» **WORK INSTRUCTION**: Give again, word for word, every line below from the one that has "fuel : nat)" through the one that has "Definition int32_tokens (s", both included, and no others.

Records from a data collection:

BEGIN

(** Consecutive groups of [B] elements, the incomplete tail left out;
    [fuel] bounds the number of groups. *)
Fixpoint chunks {A} (B fuel : nat) (l : list A) : list (list A) :=
  match fuel with
  | 0 => []
  | S fuel' =>
      if B <=? length l then firstn B l :: chunks B fuel' (skipn B l)
      else []
  end.

Definition batches_of {A} (B : nat) (l : list A) : list (list A) :=
  chunks B (length l) l.

(** Every token fits in an int32, so the int32 conversion of the padding
    keeps it. *)
Definition int32_tokens (s : list nat) : Prop :=
  Forall (fun v => (Z.of_nat v < 2 ^ 31)%Z) s.

(** A pair left-padded with 0 (left-truncated) to [max_length] elements. *)
Definition padded_row (max_length : nat) (s : list nat) : list Z :=
  repeat 0%Z (max_length - length s)
  ++ map Z.of_nat (skipn (length s - max_length) s).

(** The input rows and the one-hot targets of a materialized buffer. *)
Definition padded_inputs (max_length : nat) (pairs : list (list nat))
  : list (list Z) :=
  map (fun s => removelast (padded_row max_length s)) pairs.

Definition one_hot_targets (vocab_size : nat) (pairs : list (list nat))
  : list (list nat) :=
  map (fun s => one_hot_row (vocab_size + 1) (last s 0)) pairs.

(** ** Properties *)

(** *** Memory estimator *)

Lemma fold_left_mul_acc (l : list Z) (a : Z) :
  fold_left Z.mul l a = (a * fold_left Z.mul l 1)%Z.
Proof.
  revert a; induction l as [|d l IH]; intros a; cbn [fold_left].
  - lia.
  - rewrite IH, (IH (1 * d)%Z). lia.
Qed.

END

» **WRITTEN SOLUTION**:
Fixpoint chunks {A} (B fuel : nat) (l : list A) : list (list A) :=
  match fuel with
  | 0 => []
  | S fuel' =>
      if B <=? length l then firstn B l :: chunks B fuel' (skipn B l)
      else []
  end.

Definition batches_of {A} (B : nat) (l : list A) : list (list A) :=
  chunks B (length l) l.

(** Every token fits in an int32, so the int32 conversion of the padding
    keeps it. *)
Definition int32_tokens (s : list nat) : Prop :=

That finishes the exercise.